Mütalaada kaset kumpasının mağdurları, müştekiler Deniz Baykal ve MHP’li eski yöneticiler Recai Yıldırım, Metin Çobanoğlu, Ümit Şafak, Osman Çakır, Mehmet Ekici, Bülent Dinmez, Ahmet Deniz Bölükbaşı ve İlhan Barutçu’nun özel hayatlarına ilişkin görüntülerin, FETÖ’nün teknik takip ve izleme çalışmaları sonucu elde edildiği belirtilerek, “Siyasi sonuçlar elde etmeye yönelik olarak bu görüntülerin internet ortamında yayınlandığı ve hedef kişilerin, toplum nezdinde itibarsızlaştırılmaya çalışıldığı yürütülen soruşturmada ve kovuşturmada tespit edilmiştir” denildi.

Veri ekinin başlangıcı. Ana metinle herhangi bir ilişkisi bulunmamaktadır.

Lemma recover_spec w :
  sound w ->
  let '(r, w') := recover w in
  sound w' /\ same_contents w w' /\ same_env w w' /\ (r = Ok tt -> clean w') /\
  (codecs_total -> faults w = [] -> faults w' = [] /\ is_ok r = true).
Proof.
  intros Hs. unfold recover, bind, look. set (names := (map_to_list (ns_dirs w)).*1).
  assert (Hn : forall ns, ns ∈ names <-> is_Some (ns_dirs w !! ns)).
  { intros ns. unfold names. rewrite list_elem_of_fmap. split.
    - intros ([n d] & -> & Hd%elem_of_map_to_list). eauto.
    - intros [d Hd]. exists (ns, d). by rewrite elem_of_map_to_list. }
  pose proof (recover_namespaces_spec names w) as H. destruct (recover_namespaces names w) as [r w'].
  destruct H as (S' & C' & V' & F' & K' & L'); [apply NoDup_fst_map_to_list|naive_solver|done|].
  split_and!; try done. intros Hr ns d Hd. apply (K' Hr ns d); [|done]. apply Hn, C'. eauto.
Qed.

(** Opening the storage. *)
Lemma storage_new_spec k w :
  sound w ->
  let '(r, w') := storage_new k w in
  sound w' /\ same_contents w w' /\ same_env w w' /\
  (forall s, r = Ok s -> s = MkStorage k ∅ w' /\ clean w') /\
  (codecs_total -> faults w = [] -> faults w' = [] /\ is_ok r = true).
Proof.
  intros Hs.
  assert (Ht : forall (c : fs unit),
    (forall w, sound w ->
       let '(r, w') := c w in
       sound w' /\ same_contents w w' /\ same_env w w' /\ (r = Ok tt -> clean w') /\
       (codecs_total -> faults w = [] -> faults w' = [] /\ is_ok r = true)) ->
    forall w, sound w ->
       let '(r, w') := (create_base_dir ;! c) w in
       sound w' /\ same_contents w w' /\ same_env w w' /\ (r = Ok tt -> clean w') /\
       (codecs_total -> faults w = [] -> faults w' = [] /\ is_ok r = true)).
  { intros c Hc w0 Hw0. unfold bind, create_base_dir, touch, disk_step.
    destruct (faults w0) as [|[| | |] rest] eqn:Ef; try done.
    - specialize (Hc w0 Hw0). rewrite Ef in Hc. exact Hc.
    - specialize (Hc (set_faults rest w0) Hw0). unfold Datatypes.id. cbn in *.
      destruct (c _) as [r w']. naive_solver. }
  pose proof (Ht _ (Ht _ recover_spec) w Hs) as H. unfold storage_new.
  destruct ((create_base_dir ;! create_base_dir ;! recover) w) as [[[]|e] w'];
    destruct H as (S' & C' & V' & K' & L'); cbn; split_and!; try done.
  intros s [= <-]. auto.
Qed.
End recovery.

Abbreviation sound := (every sound_dir).
Abbreviation clean := (every clean_dir).
(** The commit: the frame is written, or a part of it. *)
Lemma commit_one_general ns seq op d0 (X : NsDir -> Prop) :
  is_Some (journal_dir d0) -> u64 seq -> X d0 -> X (append_bytes [] d0) ->
  (forall e c n, u64 (je_sequence e) -> u64 (je_timestamp e) -> je_operation e = op ->
     encode_entry e = Ok c -> X (append_bytes (take n (frame c)) d0)) ->
  triple ns (fun d => d = d0) (commit_one ns seq op)
    (fun _ d => exists e c, u64 (je_sequence e) /\ u64 (je_timestamp e) /\ je_operation e = op /\
                            encode_entry e = Ok c /\ d = append_bytes (frame c) d0) X.
Proof.
  intros Hj Hseq H0 H1 HX. unfold commit_one. apply triple_now_range. intros now Hnow.
  set (e := MkEntry seq op now).
  eapply triple_seq; [by apply open_wal_triple|].
  eapply triple_seq; [|eapply triple_seq; apply triple_touch]; cbn [write_entries].
  2,3: intros d (e' & c & ? & ? & He & Hec & ->); rewrite <- (take_ge (frame c) (length (frame c))) by done; eauto.
  apply triple_lift.
  - by intros d ->.
  - unfold encode_entry. intros er Her. destruct (to_allocvec e); simplify_eq/=; [|done].
    destruct (to_allocvec _); by simplify_eq/=.
  - intros (_ & HT & HT' & _). unfold encode_entry. destruct (HT e) as [b ->]. cbn.
    by destruct (HT' (ChecksummedData_new b)) as [b' ->].
  - intros c Hec. pose proof (fun n => HX e c n Hseq Hnow eq_refl Hec) as Hn. unfold frame in Hn.
    eapply triple_seq; [apply append_wal_triple; [|done]|].
    + intros n. rewrite append_bytes_twice. cbn [app]. specialize (Hn (n `min` 4)%nat).
      rewrite <- take_take, take_app_length' in Hn by (by rewrite length_length_prefix). done.
    + rewrite append_bytes_twice. cbn [app]. eapply triple_seq; [apply append_wal_triple|].
      * intros n. rewrite append_bytes_twice. specialize (Hn (4 + n)%nat).
        rewrite <- (length_length_prefix c), take_app_add in Hn. done.
      * specialize (Hn 4%nat). rewrite take_app_length' in Hn by (by rewrite length_length_prefix). done.
      * apply triple_ret. intros d ->. exists e, c. by rewrite append_bytes_twice.
Qed.

(** Done, or cut off before or after its last byte. *)
Lemma commit_one_triple ns seq op d0 :
  clean_dir ns d0 -> proper ns op -> fits op -> u64 seq ->
  triple ns (fun d => d = d0) (commit_one ns seq op)
    (fun _ d => exists e c, je_operation e = op /\ encode_entry e = Ok c /\ Z.of_nat (length c) < 2 ^ 32 /\
                            d = append_bytes (frame c) d0)
    (either ns d0 op).
Proof.
  intros Hc Hp Hfit Hseq.
  eapply triple_conseq; [apply (commit_one_general ns seq op d0 (either ns d0 op))|done| |done].
  - apply (so_journal _ _ (cl_sound _ _ Hc)).
  - done.
  - left. split; [apply Hc|done].
  - left. apply append_cut_off, cut_off_nil; done.
  - intros e c n H1 H2 He Hec. pose proof (Hfit e c H1 H2 He Hec) as Hl.
    destruct (decide (n < length (frame c))%nat); [left; by apply append_cut_off, take_frame_cut_off|].
    right. rewrite take_ge by lia. by apply (append_frame ns d0 op e c).
  - intros _ d (e & c & H1 & H2 & He & Hec & ->). exists e, c. eauto 10.
Qed.
Definition spec (o : op) (t : table) : answer * table :=
  match o with
  | OpInsert ns key =>
      match t !! (ns, id key) with
      | Some _ => (AUnit (Err (KeyAlreadyExists (id key))), t)
      | None => (AUnit (Ok tt), <[(ns, id key) := key]> t)
      end
  | OpGet ns key_id => (AKey (ok_or (KeyNotFound key_id) (t !! (ns, key_id))), t)
  | OpUpdate ns key_id f =>
      match t !! (ns, key_id) with
      | Some key => (AUnit (Ok tt), <[(ns, key_id) := f key]> t)
      | None => (AUnit (Err (KeyNotFound key_id)), t)
      end
  | OpDelete ns key_id => with_answer AKey (t_delete ns key_id t)
  | OpDeleteBatch ns key_ids => with_answer AKeys (t_delete_batch ns key_ids t)
  | OpList ns => (AIds (list_ids ns t), t)
  | OpListBatch ns offset limit => (AIds (page offset limit (list_ids ns t)), t)
  | OpCount ns => (ACount (length (list_ids ns t)), t)
  end.

Definition m_delete (ns : string) (key_id : KeyId) : M table Error Key := fun t =>
  match t !! (ns, key_id) with
  | None => (Err (KeyNotFound key_id), t)
  | Some key => (let? _ := check_namespace ns key in Ok key, base.delete (ns, key_id) t)
  end.
Fixpoint m_delete_batch (ns : string) (key_ids : Datatypes.list KeyId)
  : M table Error (Datatypes.list Key) :=
  match key_ids with
  | [] => ret []
  | key_id :: rest =>
      let! key := m_delete ns key_id in
      let! deleted := m_delete_batch ns rest in
      ret (key :: deleted)
  end.

Definition map_exec (o : op) (t : table) : answer * table :=
  match o with
  | OpGet ns key_id =>
      (AKey (let? key := ok_or (KeyNotFound key_id) (t !! (ns, key_id)) in
             let? _ := check_namespace ns key in Ok key), t)
  | OpUpdate ns key_id f =>
      match t !! (ns, key_id) with
      | None => (AUnit (Err (KeyNotFound key_id)), t)
      | Some key =>
          match check_namespace ns key with
          | Err e => (AUnit (Err e), t)
          | Ok _ => (AUnit (Ok tt), <[(ns, key_id) := f key]> t)
          end
      end
  | OpDelete ns key_id => with_answer AKey (m_delete ns key_id t)
  | OpDeleteBatch ns key_ids => with_answer AKeys (m_delete_batch ns key_ids t)
  | _ => spec o t
  end.

(** Keys are inserted under their own namespace, and updates keep it. *)
Definition op_ok (o : op) : Prop :=
  match o with
  | OpInsert ns key => namespace key = ns
  | OpUpdate _ _ f => forall k, namespace (f k) = namespace k
  | _ => True
  end.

MHP’li siyasetçilere ilişkin görüntüler yayınlanırken MHP yönetiminin tepeden tırnağa istifa etmesinin istendiği ifade edilen mütalaada, şöyle denildi:

“Bu yayınlardaki zamanlama, yayınlama ve sunum biçimi birlikte değerlendirildiğinde MHP’nin genel başkan yardımcıları, genel sekreteri, il başkanı olan ve internette özel hayatlarına ilişkin görüntüleri yayınlanan müştekiler, FETÖ tarafından hedef alınmakla birlikte, asıl olarak MHP Genel Başkanı Devlet Bahçeli’nin hedef alındığı ve görevinden ayrılmasının istendiği; başdanışmanının, özel kalem müdürünün, müdür yardımcısının ve koruma müdürünün telefonlarının dinlenmesine rağmen Bahçeli’nin özel hayatına ilişkin aleyhine kullanılabilecek bir veri bulamayan FETÖ’nün, parti yönetiminde görev alan kişilerin özel hayatına ilişkin görüntüleri yayınlayarak bunlar üzerinden parti genel başkanını hedef aldıkları, genel başkan yardımcılarına yönelik kaset komplosu olarak adlandırılan bu operasyonun asıl hedefinin MHP Genel Başkanını değiştirmek olduğu anlaşılmıştır.”

Mütalaada MHP’lilerin evlerinin yatak odalarına, salonlarına, oturma odalarına ses ve görüntü aktaran cihazlar yerleştirildiği, müştekilerin milletvekili adaylığı ve partideki görevlerinden ayrılmalarının istenildiği aktarıldı.

Evlerin kilit sistemleri fotoğraflanıp, kişiler evde yokken kapıları açtırılmış

İstihbarat Daire Başkanlığı ile Ankara ve İstanbul istihbarat şube müdürlüklerinde FETÖ’cü görevlilerin, müştekilerin kişisel bilgilerini defalarca sorguladıklarına, gerçeğe aykırı suçlamalarla dinlediklerine ve takip ettiklerine dikkat çekildi.

Dinlemelerle kişinin irtibatları ve özel hayatına ilişkin adresler belirlendi. Kimse yokken evin kilit sistemi fotoğraflandı. İstihbarat Daire Başkanlığı’nda kilidi açabilecek personel varsa açtı, yoksa çalışılan çilingir aracılığıyla hedefteki kişiler evde yokken kapıları açtırıldı.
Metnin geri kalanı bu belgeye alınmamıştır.